HSBC, Britain's largest bank, knowingly. intentionally, and for years violated U.S. banking laws to launder billions of dollars from drug cartels and from rogue nations under sanctions. This was not simple negligence, this was purely criminal.
There should be a line of HSBC managers and compliance employees being measured now for prison suits, in addition to HSBC itself being prosecuted. Instead, the Obama administration has done precisely what they've done in virtually all high profile white collar criminal cases. They have failed to prosecute. Instead, they have given HSBC a civil fine of $1.9 billlion - a slap on the wrist for an institution that made $16.8 billion in profit in 2011.

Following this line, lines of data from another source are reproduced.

Definition with_registers (regs : list Z) (st : State) : State :=
  mkState regs (coils st) (chillerData st) (console st).

Definition with_coils (c : gmap Z bool) (st : State) : State :=
  mkState (holdingRegisters st) c (chillerData st) (console st).

Definition with_chillerData (d : ChillerData) (st : State) : State :=
  mkState (holdingRegisters st) (coils st) d (console st).

Definition console_log (line : LogLine) (st : State) : State :=
  mkState (holdingRegisters st) (coils st) (chillerData st)
          (console st ++ [line]).

(** The state when the module has been loaded. *)
Definition module_state : State :=
  {| holdingRegisters := replicate 1000 0;
     coils := {[ 300 := true; 301 := false; 302 := true ]};
     chillerData := mkChillerData Lit.f7_0 Lit.f12_0 Lit.f7_5;
     console := [] |}.

(** JavaScript truthiness of what a read of [coils] yields: a boolean, or
    [undefined] for an absent key. *)
Definition truthy (v : option bool) : bool :=
  match v with
  | Some true => true
  | _ => false
  end.

(** ** The callbacks of [vector] *)

Definition getInputRegister (addr : Z) (st : State) : Z * State := (0, st).

Definition getHoldingRegister (addr unitID : Z) (st : State) : Z * State :=
  if decide (0 <= addr /\ addr < Z.of_nat (length (holdingRegisters st)))
  then (default 0 (holdingRegisters st !! Z.to_nat addr), st)
  else (0, st).

Definition setRegister (addr value : Z) (st : State) : State :=
  if decide (0 <= addr /\ addr < Z.of_nat (length (holdingRegisters st)))
  then console_log (LogRegisterSet addr value)
         (with_registers (<[Z.to_nat addr := value]> (holdingRegisters st)) st)
  else console_log (LogInvalidRegister addr) st.

Definition getCoil (addr : Z) (st : State) : bool * State :=
  if decide (300 <= addr /\ addr <= 302)
  then (truthy (coils st !! addr), st)
  else (false, st).
(** A loop that got through its first lines goes on with the others. *)
Lemma for_loop_app (before after : list bytes) (frames : list StreamingResponse) :
  for_loop body before = (frames, Returned) ->
  for_loop body (before ++ after)
  = (frames ++ fst (for_loop body after), snd (for_loop body after)).
Proof.
  revert frames. induction before as [|l before IH]; intros frames H; cbn in *.
  - injection H as <-. cbn. destruct (for_loop body after); reflexivity.
  - destruct (body l) as [[frame|]|e]; [| auto | discriminate].
    destruct (for_loop body before) as [fs c] eqn:E.
    injection H as <- ->. rewrite (IH fs eq_refl). reflexivity.
Qed.

(** An exception ends the loop where it is raised: the lines behind it
    are not read. *)
Lemma for_loop_raise (l : bytes) (after : list bytes) (e : exn) :
  body l = Raise e -> for_loop body (l :: after) = ([], Raised e).
Proof. intros H. cbn. rewrite H. reflexivity. Qed.

Lemma for_loop_error_after (before after : list bytes) (l : bytes)
  (frames : list StreamingResponse) (e : exn) :
  for_loop body before = (frames, Returned) ->
  body l = Raise e ->
  for_loop body (before ++ l :: after) = (frames, Raised e).
Proof.
  intros Hb Hl. rewrite (for_loop_app before (l :: after) frames Hb).
  rewrite (for_loop_raise l after e Hl). cbn. rewrite app_nil_r. reflexivity.
Qed.

End ForLoop.

(** Taking the frames one by one from a parked blocking generator gives
    the frames of the loop, then its end. *)
Lemma drain_suspended (self : Lisa) (lines : list bytes) :
  forall (fuel : nat) (frames : list StreamingResponse) (c : completion),
    for_loop (generate_stream_body loads) lines = (frames, c) ->
    List.length frames < fuel ->
    drain loads fuel (self, Suspended lines) = (frames, Some c).
Proof.
  induction lines as [|l lines IH]; intros fuel frames c H Hf.
  - cbn in H. injection H as <- <-. destruct fuel; [cbn in Hf; lia|]. reflexivity.
  - destruct fuel as [|fuel]; [lia|].
    cbn [for_loop] in H. cbn [drain next resume].
    destruct (generate_stream_body loads l) as [[frame|]|e] eqn:Hl; cbn [fst snd] in H.
    + destruct (for_loop (generate_stream_body loads) lines) as [fs c'] eqn:E.
      injection H as <- <-. cbn in Hf.
      rewrite (IH fuel fs c' eq_refl); [reflexivity | lia].
    + specialize (IH (S fuel) frames c H Hf). cbn [drain next] in IH. exact IH.
    + injection H as <- <-. reflexivity.
Qed.

(** The same for a parked non-blocking generator. *)
Lemma adrain_suspended (w : Connections) (lines : list bytes) :
  forall (fuel : nat) (frames : list StreamingResponse) (c : completion),
    for_loop (agenerate_stream_body loads) lines = (frames, c) ->
    List.length frames < fuel ->
    adrain loads fuel (ASuspended lines, w) = (frames, Some c).
Proof.
  induction lines as [|l lines IH]; intros fuel frames c H Hf.
  - cbn in H. injection H as <- <-. destruct fuel; [cbn in Hf; lia|]. reflexivity.
  - destruct fuel as [|fuel]; [lia|].
    cbn [for_loop] in H. cbn [adrain anext resume].
    destruct (agenerate_stream_body loads l) as [[frame|]|e] eqn:Hl; cbn [fst snd] in H.
    + destruct (for_loop (agenerate_stream_body loads) lines) as [fs c'] eqn:E.
      injection H as <- <-. cbn in Hf.
      rewrite (IH fuel fs c' eq_refl); [reflexivity | lia].
    + specialize (IH (S fuel) frames c H Hf). cbn [adrain anext] in IH. exact IH.
    + injection H as <- <-. reflexivity.
Qed.

(** Iterating [generate_stream] to its end, one [next] at a time, gives
    the frames and the end of its run; one call more than there are
    frames is enough. *)
Lemma drain_generate_stream (self : Lisa) (response : Response) (fuel : nat) :
  List.length (fst (generate_stream loads response)) < fuel ->
  drain loads fuel (self, Created response)
  = (fst (generate_stream loads response), Some (snd (generate_stream loads response))).
Proof.
  intros Hf. destruct fuel as [|fuel]; [lia|].
  unfold generate_stream in *. cbn [drain next].
  destruct (status_code response =? 200)%Z.
  - pose proof (drain_suspended self (iter_lines response) (S fuel)) as H.
    destruct (for_loop (generate_stream_body loads) (iter_lines response)) as [fs c].
    specialize (H fs c eq_refl Hf). cbn [drain next] in H. exact H.
  - reflexivity.
Qed.

Lemma adrain_agenerate_stream (w : Connections) (response : ClientResponse) (fuel : nat) :
  List.length (fst (agenerate_stream loads response)) < fuel ->
  adrain loads fuel (ACreated response, w)
  = (fst (agenerate_stream loads response), Some (snd (agenerate_stream loads response))).
Proof.
  intros Hf. destruct fuel as [|fuel]; [lia|].
  unfold agenerate_stream in *. cbn [adrain anext].
  destruct (ClientResponse_getattr response "status") as [st|e]; [|reflexivity].
  destruct (negb (st =? 200)%Z); [reflexivity|].
  pose proof (adrain_suspended (enter w) (content response) (S fuel)) as H.
  destruct (for_loop (agenerate_stream_body loads) (content response)) as [fs c].
  specialize (H fs c eq_refl Hf). cbn [adrain anext] in H. exact H.
Qed.

(** A status other than 200 on the blocking path: the Error Mapper is
    called on the status code and the response, what it returns is raised,
    and no line is read. *)
Lemma generate_stream_status_failure (response : Response) :
  status_code response <> 200%Z ->
  generate_stream loads response
  = ([], Raised (parse_error (status_code response) (OfRequests response))).
Proof.
  intros H. unfold generate_stream.
  destruct (Z.eqb_spec (status_code response) 200); [contradiction | reflexivity].
Qed.

(** A status other than 200 on the non-blocking path: no line is read
    either, but the exception is never one of the Error Mapper. *)
Lemma agenerate_stream_status_failure (response : ClientResponse) :
  status response <> 200%Z ->
  exists e, agenerate_stream loads response = ([], Raised e) /\
            (e = AttributeError "status_code" \/ e = ResponseJsonError).
Proof.
  intros H. unfold agenerate_stream.
  cbn [ClientResponse_getattr String.eqb Ascii.eqb Bool.eqb].
  destruct (Z.eqb_spec (status response) 200); [contradiction|]. cbn [negb].
  unfold await_json. destruct (json response); cbn [bind raised].
  - exists (AttributeError "status_code"). split; [reflexivity | left; reflexivity].
  - exists ResponseJsonError. split; [reflexivity | right; reflexivity].
Qed.

(** When a [data:] line whose text, once trimmed by [rstrip], the reader
    refuses as JSON comes after lines the loop got through, each
    generator ends by raising the decode error at that line: the frames
    of the earlier lines are the ones the caller has received, in order,
    the lines behind are not read, and taking the frames one at a time
    the caller gets the error from the call that follows the last of
    them. *)
Theorem decode_error_raised_where_consumed
  (before after : list bytes) (line : bytes) (payload : str)
  (frames : list StreamingResponse) (j : option value) (self : Lisa) (w : Connections) :
  for_loop (generate_stream_body loads) before = (frames, Returned) ->
  Utf8.decode line = Ok payload ->
  PyStr.startswith payload "data:" = true ->
  loads (PyStr.rstrip (PyStr.removeprefix payload "data:") "/n") = Raise JSONDecodeError ->
  let lines := before ++ line :: after in
  generate_stream loads (mkResponse 200 lines) = (frames, Raised JSONDecodeError) /\
  agenerate_stream loads (mkClientResponse 200 j lines) = (frames, Raised JSONDecodeError) /\
  drain loads (S (List.length frames)) (self, Created (mkResponse 200 lines))
    = (frames, Some (Raised JSONDecodeError)) /\
  adrain loads (S (List.length frames)) (ACreated (mkClientResponse 200 j lines), w)
    = (frames, Some (Raised JSONDecodeError)).
Proof.
  intros Hb Hd Hs Hl lines.
  pose proof (data_line_refused loads line payload JSONDecodeError Hd Hs Hl) as Hbad.
  assert (Hg : generate_stream loads (mkResponse 200 lines)
               = (frames, Raised JSONDecodeError)).
  { unfold generate_stream. cbn [status_code iter_lines Z.eqb Pos.eqb].
    apply for_loop_error_after; assumption. }
  assert (Ha : agenerate_stream loads (mkClientResponse 200 j lines)
               = (frames, Raised JSONDecodeError)).
  { unfold agenerate_stream. cbn [ClientResponse_getattr String.eqb Ascii.eqb Bool.eqb status content Z.eqb Pos.eqb negb].
    apply for_loop_error_after; assumption. }
  repeat split; [exact Hg | exact Ha | |].
  - rewrite drain_generate_stream; rewrite Hg; [reflexivity | cbn; lia].
  - rewrite adrain_agenerate_stream; rewrite Ha; [reflexivity | cbn; lia].
Qed.

Lemma silent_loop_yields_nothing (body : bytes -> res (option StreamingResponse))
  (lines : list bytes) :
  silent body lines = true -> fst (for_loop body lines) = [].
Proof.
  induction lines as [|l lines IH]; intros H; [reflexivity|].
  cbn [silent forallb] in H. apply andb_true_iff in H. destruct H as [Hl Hr].
  cbn [for_loop]. destruct (body l) as [[frame|]|e]; [discriminate | | reflexivity].
  apply IH. exact Hr.
Qed.

Lemma finishes_once_well_formed (body : bytes -> res (option StreamingResponse))
  (lines : list bytes) :
  finishes_once body lines = true -> tokens_then_final (fst (for_loop body lines)) = true.
Proof.
  induction lines as [|l lines IH]; intros H; [reflexivity|].
  cbn [finishes_once] in H. cbn [for_loop].
  destruct (body l) as [[frame|]|e]; [| auto | reflexivity].
  destruct (for_loop body lines) as [fs c] eqn:E. cbn [fst] in *.
  unfold is_final_frame in H.
  destruct (is_token_frame frame) eqn:Ht; cbn [negb] in H.
  - specialize (IH H). cbn [tokens_then_final]. destruct fs; [reflexivity|].
    rewrite Ht. exact IH.
  - apply silent_loop_yields_nothing in H. rewrite E in H. cbn in H. subst fs. reflexivity.
Qed.

(** C1, as the code has it: when no line that makes the loop body yield
    follows a line that made it yield a FinalFrame, the frames of each
    generator are TokenFrames followed by at most one FinalFrame.  The
    generators themselves read on after a FinalFrame. *)
Theorem frames_well_formed_when_server_finishes_once
  (code : Z) (j : option value) (lines : list bytes) :
  finishes_once (generate_stream_body loads) lines = true ->
  tokens_then_final (fst (generate_stream loads (mkResponse code lines))) = true /\
  tokens_then_final (fst (agenerate_stream loads (mkClientResponse code j lines))) = true.
Proof.
  intros H. split.
  - unfold generate_stream. cbn [status_code iter_lines].
    destruct (code =? 200)%Z; [|reflexivity].
    apply finishes_once_well_formed. exact H.
  - unfold agenerate_stream.
    cbn [ClientResponse_getattr String.eqb Ascii.eqb Bool.eqb status content].
    destruct (negb (code =? 200)%Z); [reflexivity|].
    apply finishes_once_well_formed. exact H.
Qed.

(** *** Connections *)

Lemma leave_enter (w : Connections) : leave (enter w) = w.
Proof. destruct w. reflexivity. Qed.

Lemma anext_reachable (response : ClientResponse) (w : Connections)
  (st : async_generator * Connections) :
  reachable response w st ->
  reachable response w (snd (anext loads st)) /\
  ((forall frame, fst (anext loads st) <> Yielded frame) ->
   snd (anext loads st) = (AFinished, w)).
Proof.
  intros H. destruct H as [|rest|]; cbn [anext].
  - destruct (ClientResponse_getattr response "status") as [st|e];
      [|rewrite leave_enter; split; [constructor | reflexivity]].
    destruct (negb (st =? 200)%Z);
      [rewrite leave_enter; split; [constructor | reflexivity]|].
    destruct (resume (agenerate_stream_body loads) (content response)) as [[frame| |e] rest];
      cbn [fst snd]; rewrite ?leave_enter; split; try constructor; try reflexivity.
    intros Hn. exfalso. apply (Hn frame). reflexivity.
  - destruct (resume (agenerate_stream_body loads) rest) as [[frame| |e] rest'];
      cbn [fst snd]; rewrite ?leave_enter; split; try constructor; try reflexivity.
    intros Hn. exfalso. apply (Hn frame). reflexivity.
  - split; [constructor | reflexivity].
Qed.

Lemma after_anext_reachable (response : ClientResponse) (w : Connections) (n : nat) :
  forall st, reachable response w st -> reachable response w (after_anext loads n st).
Proof.
  induction n as [|n IH]; intros st H; [exact H|].
  cbn [after_anext]. apply IH. apply anext_reachable. exact H.
Qed.

Lemma aclose_releases (response : ClientResponse) (w : Connections)
  (st : async_generator * Connections) :
  reachable response w st -> aclose st = (AFinished, w).
Proof.
  intros H. destruct H; cbn [aclose]; rewrite ?leave_enter; reflexivity.
Qed.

For all of his anti-Wall St. and class warfare rhetoric, Obama has been AWOL when it comes to holding actual Wall St. criminals liable. Indeed, under Obama, if you are a criminal, the safest place to be is Wall St., a major bank or a hedge fund operator.
The economic meltdown from the housing bubble should have led to a whole host of criminal prosecutions for fraud. When sub-prime loans were being bundled and resold with a AAA rating, that was not within the realm of reasonable opinion, that was criminal. When Goldman Sachs marketed four sets of complex mortgage securities to banks and other investors without warning of the high risk, or when they "secretly bet against the investors' positions and deceived the investors about its own positions to shift risk from its balance sheet to theirs," that is fraud. Yet the Obama DOJ refused to prosecute Goldman Sachs or anyone else.

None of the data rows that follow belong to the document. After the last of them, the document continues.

Lemma exit_code_and_platform_errors_witness :
  (fst (run (empty_host Linux64 8) "affinity" ["99999999"; "0"]) = Returns 1
   /\ cerr (snd (run (empty_host Linux64 8) "affinity" ["99999999"; "0"])) =
        "An error occurred: sched_setaffinity failed: No such process"
        ++ endl
        ++ "Please ensure the PID is correct and you have sufficient privileges (e.g., run with 'sudo' or as Administrator)."
        ++ endl)
  /\ (fst (run (empty_host Win64 8) "affinity" ["99999999"; "0"]) = Returns 1
   /\ cerr (snd (run (empty_host Win64 8) "affinity" ["99999999"; "0"])) =
        "An error occurred: Could not open process with PID 99999999. Error code: 87"
        ++ endl
        ++ "Please ensure the PID is correct and you have sufficient privileges (e.g., run with 'sudo' or as Administrator)."
        ++ endl)
  /\ (fst (run (refusing_host Win64 8) "affinity" ["321"; "2"]) = Returns 1
   /\ cerr (snd (run (refusing_host Win64 8) "affinity" ["321"; "2"])) =
        "An error occurred: Failed to set process affinity mask. Error code: 5"
        ++ endl
        ++ "Please ensure the PID is correct and you have sufficient privileges (e.g., run with 'sudo' or as Administrator)."
        ++ endl)
  /\ (fst (run (willing_host Other64 8) "affinity" ["321"; "2"]) = Returns 1
   /\ cerr (snd (run (willing_host Other64 8) "affinity" ["321"; "2"])) =
        "An error occurred: Unsupported operating system."
        ++ endl
        ++ "Please ensure the PID is correct and you have sufficient privileges (e.g., run with 'sudo' or as Administrator)."
        ++ endl).
Proof.
  split; [| split; [| split]]; split.
  - destruct (exit_code_and_platform_errors (empty_host Linux64 8)
                "affinity" ["99999999"; "0"]) as [_ Hthrow].
    destruct (Hthrow "99999999" "0" 99999999 0
                (runtime_error
                   "sched_setaffinity failed: No such process")
                eq_refl eq_refl eq_refl eq_refl eq_refl)
      as (what & Hwhat & _ & Hexit & _).
    exact Hexit.
  - destruct (exit_code_and_platform_errors (empty_host Linux64 8)
                "affinity" ["99999999"; "0"]) as [_ Hthrow].
    destruct (Hthrow "99999999" "0" 99999999 0
                (runtime_error
                   "sched_setaffinity failed: No such process")
                eq_refl eq_refl eq_refl eq_refl eq_refl)
      as (what & Hwhat & _ & _ & Herr).
    injection Hwhat as <-. exact Herr.
  - destruct (exit_code_and_platform_errors (empty_host Win64 8)
                "affinity" ["99999999"; "0"]) as [_ Hthrow].
    destruct (Hthrow "99999999" "0" 99999999 0
                (runtime_error
                   "Could not open process with PID 99999999. Error code: 87")
                eq_refl eq_refl eq_refl eq_refl eq_refl)
      as (what & Hwhat & _ & Hexit & _).
    exact Hexit.
  - destruct (exit_code_and_platform_errors (empty_host Win64 8)
                "affinity" ["99999999"; "0"]) as [_ Hthrow].
    destruct (Hthrow "99999999" "0" 99999999 0
                (runtime_error
                   "Could not open process with PID 99999999. Error code: 87")
                eq_refl eq_refl eq_refl eq_refl eq_refl)
      as (what & Hwhat & _ & _ & Herr).
    injection Hwhat as <-. exact Herr.
  - destruct (exit_code_and_platform_errors (refusing_host Win64 8)
                "affinity" ["321"; "2"]) as [_ Hthrow].
    destruct (Hthrow "321" "2" 321 2
                (runtime_error
                   "Failed to set process affinity mask. Error code: 5")
                eq_refl eq_refl eq_refl eq_refl eq_refl)
      as (what & Hwhat & _ & Hexit & _).
    exact Hexit.
  - destruct (exit_code_and_platform_errors (refusing_host Win64 8)
                "affinity" ["321"; "2"]) as [_ Hthrow].
    destruct (Hthrow "321" "2" 321 2
                (runtime_error
                   "Failed to set process affinity mask. Error code: 5")
                eq_refl eq_refl eq_refl eq_refl eq_refl)
      as (what & Hwhat & _ & _ & Herr).
    injection Hwhat as <-. exact Herr.
  - destruct (exit_code_and_platform_errors (willing_host Other64 8)
                "affinity" ["321"; "2"]) as [_ Hthrow].
    destruct (Hthrow "321" "2" 321 2
                (runtime_error
                   "Unsupported operating system.")
                eq_refl eq_refl eq_refl eq_refl eq_refl)
      as (what & Hwhat & _ & Hexit & _).
    exact Hexit.
  - destruct (exit_code_and_platform_errors (willing_host Other64 8)
                "affinity" ["321"; "2"]) as [_ Hthrow].
    destruct (Hthrow "321" "2" 321 2
                (runtime_error
                   "Unsupported operating system.")
                eq_refl eq_refl eq_refl eq_refl eq_refl)
      as (what & Hwhat & _ & _ & Herr).
    injection Hwhat as <-. exact Herr.
Defined.

(** Scenario 1 of the spec on the handle-based target: no such process. *)
Example no_such_process :
  run (empty_host Win64 8) "affinity" ["99999999"; "0"] =
  (Returns 1,
   {| cout := "Running on Windows." ++ endl;
      cerr := "An error occurred: Could not open process with PID 99999999. Error code: 87"
              ++ endl ++ privilege_hint ++ endl;
      last_error := 87; errno := 0; handles := [];
      calls := [Call_stol "99999999"; Call_stoi "0"; Call_GetSystemInfo;
                Enter_set_process_affinity 99999999 0;
                Call_OpenProcess process_access 99999999;
                Call_GetLastError] |}).
Proof. reflexivity. Qed.

(** Scenario 2 of the spec: a running process, a core within range. *)
Example affinity_set :
  run (willing_host Linux64 8) "affinity" ["12345"; "0"] =
  (Returns 0,
   {| cout := "Running on Linux." ++ endl
              ++ "Successfully set affinity for PID 12345 to core 0" ++ endl;
      cerr := ""; last_error := 0; errno := 0; handles := [];
      calls := [Call_stol "12345"; Call_stoi "0"; Call_sysconf;
                Enter_set_process_affinity 12345 0;
                Call_sched_setaffinity 12345 128 1] |}).
Proof. reflexivity. Qed.

(** ** Text that is not an integer *)

(** Scenario 4 of the spec: a first argument with no digits. *)
Example word_rejected :
  run (willing_host Linux64 8) "affinity" ["abc"; "0"] =
  (Returns 1,
   {| cout := ""; cerr := invalid_argument_text ++ usage_text "affinity";
      last_error := 0; errno := 0; handles := [];
      calls := [Call_stol "abc"] |}).
Proof. reflexivity. Qed.

(** An argument from which [strtol] converts nothing ends the run with exit
    code 1, the invalid-argument message and no platform call. *)
Lemma no_conversion_rejected (host : Host) (prog_name arg1 arg2 : string) :
  parse_failure (target host) arg1 arg2 = Some InvalidArgument ->
  fst (run host prog_name [arg1; arg2]) = Returns 1
  /\ cerr (snd (run host prog_name [arg1; arg2])) =
       invalid_argument_text ++ usage_text prog_name
  /\ no_platform_call (snd (run host prog_name [arg1; arg2])).
Proof.
  intros H. rewrite (parse_failure_run _ _ _ _ _ H).
  repeat split. apply parse_calls_not_platform.
Qed.

(** C4 at the failing input: ["12abc"] is not an integer, yet [std::stol]
    converts its leading digits, nothing looks at the rest, and the program
    sets the affinity of process 12 and exits with code 0. *)
Theorem trailing_text_accepted :
  is_integer "12abc" = false
  /\ stol Linux64 "12abc" = Value 12
  /\ run (willing_host Linux64 8) "affinity" ["12abc"; "0"] =
     (Returns 0,
      {| cout := "Running on Linux." ++ endl ++ success_text 12 0;
         cerr := ""; last_error := 0; errno := 0; handles := [];
         calls := [Call_stol "12abc"; Call_stoi "0"; Call_sysconf;
                   Enter_set_process_affinity 12 0;
                   Call_sched_setaffinity 12 128 1] |}).
Proof. repeat split; reflexivity. Qed.

(** ** Literals out of range *)

Lemma read_all_digits (s : string) (acc : Z) (n : nat) :
  all_digits s = true ->
  read_digits acc n s = (digits_value acc s, (n + String.length s)%nat, "").
Proof.
  revert acc n. induction s as [|c s IH]; intros acc n H; simpl in *.
  - now rewrite Nat.add_0_r.
  - apply andb_true_iff in H. destruct H as [Hc Hs]. rewrite Hc.
    rewrite IH by exact Hs. now rewrite Nat.add_succ_r.
Qed.

Lemma unsigned_literal_digits (s : string) (v : Z) :
  unsigned_literal s = Some v ->
  exists n, read_digits 0 0 s = (v, S n, "")
            /\ exists c s', s = String c s' /\ isdigit c = true.
Proof.
  unfold unsigned_literal. destruct s as [|c s']; [discriminate|].
  destruct (all_digits (String c s')) eqn:Hd; [|discriminate].
  intros H. injection H as <-. exists (String.length s'). split.
  - now rewrite (read_all_digits _ 0 0 Hd).
  - exists c, s'. simpl in Hd. apply andb_true_iff in Hd. tauto.
Qed.

(** An integer literal is read by [strtol] in full, with its value. *)
Lemma literal_strtol (s : string) (v : Z) :
  integer_literal s = Some v -> strtol_value s = Some v.
Proof.
  assert (Hplain : forall s v, unsigned_literal s = Some v ->
                               strtol_value s = Some v).
  { intros s0 v0 H. destruct (unsigned_literal_digits _ _ H)
      as (n & Hr & c & s' & -> & Hc).
    destruct (digit_not_space_or_sign c s' Hc) as [Hsp Hsg].
    unfold strtol_value. cbn [skip_space]. rewrite Hsp, Hsg, Hr.
    reflexivity. }
  destruct s as [|c s']; [discriminate|].
  destruct (Ascii.eqb c "-") eqn:Hm;
    [|destruct (Ascii.eqb c "+") eqn:Hpl].
  - apply Ascii.eqb_eq in Hm. subst c. simpl.
    destruct (unsigned_literal s') as [u|] eqn:Hu; [|discriminate].
    intros H. injection H as <-.
    destruct (unsigned_literal_digits _ _ Hu) as (n & Hr & _).
    unfold strtol_value.
    change (skip_space (String "-" s')) with (String "-" s').
    change (read_sign (String "-" s')) with (true, s').
    cbv beta iota. rewrite Hr. reflexivity.
  - apply Ascii.eqb_eq in Hpl. subst c. simpl. intros Hu.
    destruct (unsigned_literal_digits _ _ Hu) as (n & Hr & _).
    unfold strtol_value.
    change (skip_space (String "+" s')) with (String "+" s').
    change (read_sign (String "+" s')) with (false, s').
    cbv beta iota. rewrite Hr. reflexivity.
  - intros H. apply Hplain.
    destruct c as [b0 b1 b2 b3 b4 b5 b6 b7].
    destruct b0, b1, b2, b3, b4, b5, b6, b7;
      try discriminate Hm; try discriminate Hpl; exact H.
Qed.

Lemma exceeds_long (t : Target) (s : string) :
  exceeds (long_bits t) s -> stol t s = Failed OutOfRange.
Proof.
  intros (v & Hlit & Hout). unfold stol, sto.
  rewrite (literal_strtol _ _ Hlit).
  destruct (in_signedb (long_bits t) v) eqn:E; [|reflexivity].
  apply in_signedb_spec in E. contradiction.
Qed.

Lemma exceeds_int (t : Target) (s : string) :
  exceeds int_bits s -> stoi t s = Failed OutOfRange.
Proof.
  intros (v & Hlit & Hout). unfold stoi, sto.
  rewrite (literal_strtol _ _ Hlit).
  destruct (in_signedb int_bits v) eqn:E.
  - apply in_signedb_spec in E. contradiction.
  - now rewrite andb_false_r.
Qed.

Lemma out_of_range_text_found (prog_name : string) :
  contains "out of range" (out_of_range_text ++ usage_text prog_name) = true.
Proof. reflexivity. Qed.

As near as I can tell, no one from the economic melt-down of 2007 has been prosecuted by Obama - and its not hard to understand why. That melt-down was caused by Democrat policies over a period of two decades - ones fought by Bush, McCain and most other Republicans. To prosecute anyone for the crimes that occurred in the creation of the melt-down would shine a bright light on the facts - as well as the utter canard that the melt-down was caused by Republican economic policies or de-regulation.
Then there is Jon Corzine, former Democratic governor of NJ, hedge fund manager of MF Global - and the man who oversaw the fraudulent misuse and loss of $1.2 billion in customer funds. He is still walking the streets - and was a major bundler of funds for Obama in the most recent election.
And now HSBC with no criminal prosecutions of either the institution or the individual culprits. As to the institution:
US authorities defended their decision not to prosecute HSBC for accepting the tainted money of rogue states and drug lords on Tuesday, insisting that a $1.9bn fine for a litany of offences was preferable to the “collateral consequences” of taking the bank to court.
Had the US authorities decided to press criminal charges, HSBC would almost certainly have lost its banking licence in the US, the future of the institution would have been under threat and the entire banking system would have been destabilised.
HSBC, Britain’s biggest bank, said it was “profoundly sorry” for what it called “past mistakes” . . .
Breuer was pressed on why the US authorities had agreed to a deferred prosecution deal for the bank. He dismissed accusations that prosecutors had not been hard enough and said that the Justice Department had looked at the “collateral consequences” to prosecuting the HSBC or taking away its US banking licence. Such a move could have cost thousands of jobs, he said.
HSBC has already sacked all the senior staff involved in the scandal, and agreed to stringent monitoring – the first time a foreign bank has agreed to such oversight. “In this day and age we have to evaluate that innocent people will face very big consequences if you make a decision,” said Breuer. “I don’t think anyone is alleging that HSBC was the mastermind of the scheme,” he said. Rather it was their “incredibly lax” monitoring that was to blame. “HSBC was a vital player,” he said. “But they are not the Sinaloa cartel.”
What utter bullshit this is. One, this is a decision that HSBC is large enough that they can avoid criminal sanctions that would be used to crush smaller competitors under this scenario. Two, Breuer's attempt to minimize HSBC's actions as merely "lax monitoriong" is itself a fraud. You had employees being instructed by management to erase identifying information on transactions specifically so the U.S. authorities would not identify them as coming from unlawful sources. That wasn't lax monitoring, it was knowing and intentional money laundering. And a "my bad" from HSBC is not quite sufficient. If the only consequence for the individuals involved is that they got "sacked," that stinks of trying to hide facts that prosecution of these individuals would bring to light.
The Obama administration is utterly lawless. Obama's class warfare rhetoric is nothing but pure window dressing. This really is scandalous.